Correio braziliense, n. 20993, 15/11/2020. Brasil, p. 12

 

Voto com medidas de segurança

Vera Batista 

15/11/2020

 

 

O Tribunal Superior Eleitoral (TSE) terá inúmeros desafios nas eleições municipais de 2020 diante da crise sanitária e uma provável segunda onda de infecção pelo novo coronavírus, que já deu as caras na Europa e nos Estados Unidos. O TSE quer que aos eleitores compareçam às urnas hoje. Já os especialistas da saúde manifestam preocupação e pedem cautela na hora de deixar a quarentena para exercer o papel de cidadão. Em oito meses de pandemia, o país registra mais de 165 mil mortes e 5,8 milhões de infectados por covid-19.

Segundo a médica Eliana Bicudo, da Sociedade Brasileira de Infectologia (SBI), os brasileiros estão, sim, seguros para sair de casa neste domingo, "se mantiverem as regras estabelecidas pelas autoridades de saúde, como distanciamento de, pelo menos, um metro, uso de máscaras e evitarem aglomerações". Mas isso, lamenta, "é justamente o que a gente não está vendo". Nesse contexto de desobediência, a infectologista coloca a responsabilidade para que tudo ocorra dentro da normalidade nos ombros do Tribunal.

"Ao contrário dos Estados Unidos, no Brasil, temos a Justiça Eleitoral, cujo papel é de conter os ânimos. Esperamos que isso aconteça. Eleição é uma questão de saúde pública, de Justiça e de polícia", reforça Eliana.

Alexandre Naime Barbosa, chefe do departamento de infectologia da Universidade Estadual Paulista (Unesp) e também consultor da SBI, destaca que é ferrenho defensor do comparecimento às urnas e totalmente contra a prática da abstenção. "Mas, é impossível avaliar os resultados do pleito do ponto de vista dos riscos de contaminação", assinala.

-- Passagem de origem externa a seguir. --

(** The stream that a peer gets is its own. *)
Lemma getOutboundStream_owned n k f : dials n -> owned f ->
  let p := getOutboundStream n k f in
  owned p.2 /\ same_tables f p.2 /\ wire p.2 = wire f /\ cancelled p.2 = cancelled f /\
  (forall c, p.1 = Ok (Dialed c) -> owner c = k).
Proof.
  intros Hd Ho. unfold getOutboundStream, getUDPStream, tunUDPStreamEnabled. cbn [negb].
  destruct (Punch.Get (now n) k (planes f)) as [pd pm].
  assert (forall x, (forall c, x <> Dialed c) -> let p := (Ok x, set_planes pm f) : result string carrier * TunForwarder in
    owned p.2 /\ same_tables f p.2 /\ wire p.2 = wire f /\ cancelled p.2 = cancelled f /\ (forall c, p.1 = Ok (Dialed c) -> owner c = k)) as Hno
    by (intros x Hx; split_and!; [exact Ho | done | done | done | by intros c [= E]; destruct (Hx c)]).
  destruct pd as [i|]; [by apply Hno|].
  destruct (if _ && _ then _ else _) as [c|]; [by apply Hno|]. set (f1 := set_planes pm f). assert (owned f1) as Ho1 by exact Ho.
  destruct (cached (now n) k f1) as [c|] eqn:Ec; [cbn [fst snd]; split_and!; [exact Ho1 | done | done | done | intros ? [= <-]; by eapply cached_owned]|].
  set (f2 := match outboundStreams f1 !! k with Some _ => closeOutboundStream (now n) k f1 | None => f1 end).
  assert (owned f2 /\ same_tables f f2 /\ wire f2 = wire f /\ cancelled f2 = cancelled f) as (Ho2 & Ht2 & Hw2 & Hc2).
  { subst f2. destruct (outboundStreams f1 !! k); [|done]. destruct (close_same (now n) k f1) as (? & ? & ?).
    split_and!; try done. intros k' e He. eapply Ho1, close_cache, He. }
  destruct (DialVirtualPort n k) as [c|e] eqn:Edial; [|cbn [fst snd]; split_and!; [exact Ho2 | done | done | done | done]].
  destruct (cached (now n) k f2) as [c'|] eqn:Ec2; cbn [fst snd]; [split_and!; [exact Ho2 | done | done | done | intros ? [= <-]; by eapply cached_owned]|].
  split_and!; [|done | done | done | intros ? [= <-]; by apply Hd]. intros k' e. cbn.
  destruct (decide (k' = k)) as [->|]; [rewrite lookup_insert_eq; intros [= <-]; by apply Hd|].
  rewrite lookup_insert_ne by done. apply Ho2.
Qed.

Lemma bytes_on_app c w w' : bytes_on c (w ++ w') = bytes_on c w ++ bytes_on c w'.
Proof. unfold bytes_on. by rewrite filter_app, fmap_app, concat_app. Qed.

(** What one packet adds to the wire. *)
Lemma writeFramedPacket_wire n c p f :
  let f' := (writeFramedPacket n c p f).2 in
  (forall s, bytes_on (Dialed s) (wire f') = bytes_on (Dialed s) (wire f) \/
     (c = Dialed s /\ bytes_on (Dialed s) (wire f') = bytes_on (Dialed s) (wire f) ++ tun_frame p)) /\
  same_tables f f' /\ cancelled f' = cancelled f /\ outboundStreams f' = outboundStreams f.
Proof.
  assert (forall c' b s, c' <> Dialed s -> bytes_on (Dialed s) (wire f ++ [(c', b)]) = bytes_on (Dialed s) (wire f)) as Hother.
  { intros c' b s Hne. rewrite bytes_on_app. unfold bytes_on at 2. rewrite filter_cons, filter_nil. cbn [fst].
    rewrite decide_False by done. by rewrite app_nil_r. }
  destruct c as [i | i | i]; unfold writeFramedPacket.
  - destruct (Punch.heap (planes f) !! i) as [pd|]; [|split_and!; eauto; done].
    destruct (Punch.Write _ _ _) as [[[e|m] [d|]] pd']; cbn [snd]; split_and!; eauto; try done.
    intros s. left. by apply Hother.
  - destruct (write_error _ _); cbn [snd]; split_and!; eauto; try done. intros s. left. by apply Hother.
  - destruct (write_error _ _); cbn [snd]; split_and!; eauto; try done. intros s.
    destruct (decide (i = s)) as [->|Hne]; [|left; apply Hother; congruence]. right. split; [done|]. cbn [log_wire wire].
    rewrite bytes_on_app. f_equal. unfold bytes_on. rewrite filter_cons, filter_nil. cbn [fst].
    rewrite decide_True by done. cbn. by rewrite app_nil_r.
Qed.
(** * Dashboard backend: authentication middleware, data routes, user routes

    A shallow embedding of the Express/Mongoose backend:

    - [middleware/auth.js]: [authenticateToken], [requireAdmin],
      [requireOwnership], [optionalAuth];
    - the data router ([POST /api/data], [GET /api/data],
      [GET/PUT/DELETE /api/data/:id], [GET /api/data/stats/summary]);
    - the user router ([GET/PUT /api/user/profile], [GET /api/user/stats],
      [DELETE /api/user/account], [GET /api/user/search]);
    - [models/Data.js]: the [Data] schema with its validators, hook,
      statics and methods.

    JavaScript values are a small inductive type, exceptions are values with
    a [name], and every handler is a computation in a state-and-exception
    monad over the two document collections.  One handler runs from start to
    end on the store (requests are not interleaved in this model). *)

From stdpp Require Import gmap strings list fin_maps.
From stdpp Require sorting.
From Stdlib Require Import Ascii String QArith.

Set Warnings "-register-all".

#[local] Open Scope string_scope.
#[local] Open Scope Z_scope.

(** ** JavaScript values

    Request bodies, token payloads and route parameters are untyped in the
    source; the handlers test them with [typeof], [=== undefined] and
    truthiness.  A number of a body is the rational that the double
    denotes; the routes compare such numbers and store them, and do no
    arithmetic on them. *)

Inductive jsval : Type :=
| JUndefined
| JNull
| JBool (b : bool)
| JNum (q : Q)
| JStr (s : string)
| JArr (l : list jsval)
| JObj (kv : list (string * jsval)).

(** [!v] is [negb (truthy v)]. *)
Definition truthy (v : jsval) : bool :=
  match v with
  | JUndefined | JNull => false
  | JBool b => b
  | JNum q => negb (Qnum q =? 0)
  | JStr s => negb (String.eqb s "")
  | JArr _ | JObj _ => true
  end.

Definition is_undefined (v : jsval) : bool :=
  match v with JUndefined => true | _ => false end.

Definition nullish (v : jsval) : bool :=
  match v with JUndefined | JNull => true | _ => false end.

(** [typeof v !== 'number' || v < 0] reads the number out of the value. *)
Definition as_number (v : jsval) : option Q :=
  match v with JNum q => Some q | _ => None end.

Definition num_negative (q : Q) : bool := Qnum q <? 0.

(** Property read on a parsed object (its keys are distinct). *)
Fixpoint assoc (k : string) (kv : list (string * jsval)) : jsval :=
  match kv with
  | [] => JUndefined
  | (k', v) :: rest => if String.eqb k k' then v else assoc k rest
  end.

(** [v.k] for a non-nullish [v]; none of the keys read by the handlers is
    an own property of an array, a string, a number or a boolean. *)
Definition field (v : jsval) (k : string) : jsval :=
  match v with
  | JObj kv => assoc k kv
  | _ => JUndefined
  end.

(** ** Strings

    A string is a sequence of UTF-16 code units, as in the source; the
    characters of the model are the code units below 256, so that a
    character is one code unit and [String.length] is [s.length].  Strings
    with a code unit from 256 on are not in the model. *)

(** The white space and line terminators of [String.prototype.trim] and of
    [parseInt] among these code units: tab, line feed, vertical tab, form
    feed, carriage return, space and the no-break space U+00A0. *)
Definition is_space (c : Ascii.ascii) : bool :=
  let n := nat_of_ascii c in
  (Nat.eqb n 32 || (Nat.leb 9 n && Nat.leb n 13) || Nat.eqb n 160)%bool.

Fixpoint trim_start (s : string) : string :=
  match s with
  | String c s' => if is_space c then trim_start s' else s
  | EmptyString => EmptyString
  end.

(** Drops trailing white space: a space is kept only when something
    follows it. *)
Fixpoint trim_end (s : string) : string :=
  match s with
  | String c s' =>
      match trim_end s' with
      | EmptyString => if is_space c then EmptyString else String c EmptyString
      | t => String c t
      end
  | EmptyString => EmptyString
  end.

(** [String.prototype.trim] *)
Definition trim (s : string) : string := trim_end (trim_start s).

(** [s.split(sep)] for a one-character separator. *)
Fixpoint split (sep : Ascii.ascii) (s : string) : list string :=
  match s with
  | EmptyString => [EmptyString]
  | String c s' =>
      if Ascii.eqb c sep then EmptyString :: split sep s'
      else match split sep s' with
           | seg :: rest => String c seg :: rest
           | [] => [String c EmptyString]
           end
  end.

(** ** Exceptions and the handler monad

    [error.name] selects the branch of every [catch] block;
    [exn_errors] are the messages of [Object.values(error.errors)] of a
    Mongoose [ValidationError]. *)

Record exn : Type := Exn { exn_name : string; exn_errors : list string }.

Definition TypeError : exn := Exn "TypeError" [].
Definition CastError : exn := Exn "CastError" [].
Definition ValidationError (msgs : list string) : exn := Exn "ValidationError" msgs.
Definition MongoServerError : exn := Exn "MongoServerError" [].

Inductive result (A : Type) : Type :=
| Val (a : A)
| Throw (e : exn).
Arguments Val {A} a.
Arguments Throw {A} e.

(** ** Documents

    An [ObjectId] is represented by the 24-digit hexadecimal text that
    [toString()] returns, so that comparing two [toString()] results is
    comparing the identifiers. *)

Abbreviation ObjectId := string (only parsing).

Definition toString (o : ObjectId) : string := o.

(** Modelled from the spec: the [User] schema ([models/User.js] is not among
    the sources).  Email, optional password hash, display name, first and
    last name, role ([user] or [admin]), active flag, last login and the
    theme preference; [avatar] and [createdAt] are the further paths that
    the search route selects. *)
Record User : Type := mkUser {
  user_id : ObjectId;
  user_email : string;
  user_password : option string;
  user_name : string;
  user_firstName : option string;
  user_lastName : option string;
  user_avatar : option string;
  user_role : string;
  user_isActive : bool;
  user_lastLogin : option Z;
  user_theme : option string;
  user_createdAt : Z
}.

Para Naime Barbosa, os cuidados exigidos pelas autoridades, amplamente divulgados, devem ser seguidos. "O Brasil é enorme e sem padrões. Em um mesmo shopping, por exemplo, vê-se lojas que impõem restrições, outras, não. Então, é uma incógnita. Não podemos abrir mão do total controle, não só nas zonas eleitorais como nos ambientes públicos. O voto é um dever cívico importante. Principalmente neste momento em que gestores são contra a saúde e a ciência, tornou-se ainda mais importante que as pessoas compareçam e mudem a realidade", reforça o infectologista.

Plano sanitário
Em setembro, o TSE lançou o Plano de Segurança Sanitária para as eleições municipais de 2020 com a consultoria de especialistas da Fundação Oswaldo Cruz (Fiocruz) e dos hospitais Sírio Libanês e Albert Einstein. O ministro Luís Roberto Barroso, presidente da Corte, anunciou os protocolos para eleitores e mesários, de modo a impedir que o pleito seja um vetor de propagação do novo coronavírus no Brasil, a quarta maior democracia do mundo, com mais de 147 milhões de eleitores.
As orientações foram apresentadas na campanha "Vote com Segurança" pelas emissoras de rádio e televisão. "Convocamos os eleitores a participarem desse momento relevante para a democracia com muita responsabilidade, tomando todos os cuidados sanitários indicados", destacou Barroso.

Os reiterados apelos de presença maciça dos eleitores às urnas, afirmam especialistas, revelam um temor de que a sociedade, num movimento de repúdio à política, não perceba o que tem por trás do alto número de abstenções no país. "Há uma intimidação velada para que os mais vulneráveis não se sintam à vontade para fazer do país um porto seguro para ciência, educação e o politicamente correto, pelo clima de ódio que predomina", afirma um técnico de saúde que não quer ser identificado. Ele conta que, em vários municípios, em grupos de WhatsApp, pessoas que não querem a vacina e fazem aglomerações, contrariando as medidas de segurança, ameaçam amigos, conhecidos, colegas de trabalho e adversários políticos que ousarem sair de casa.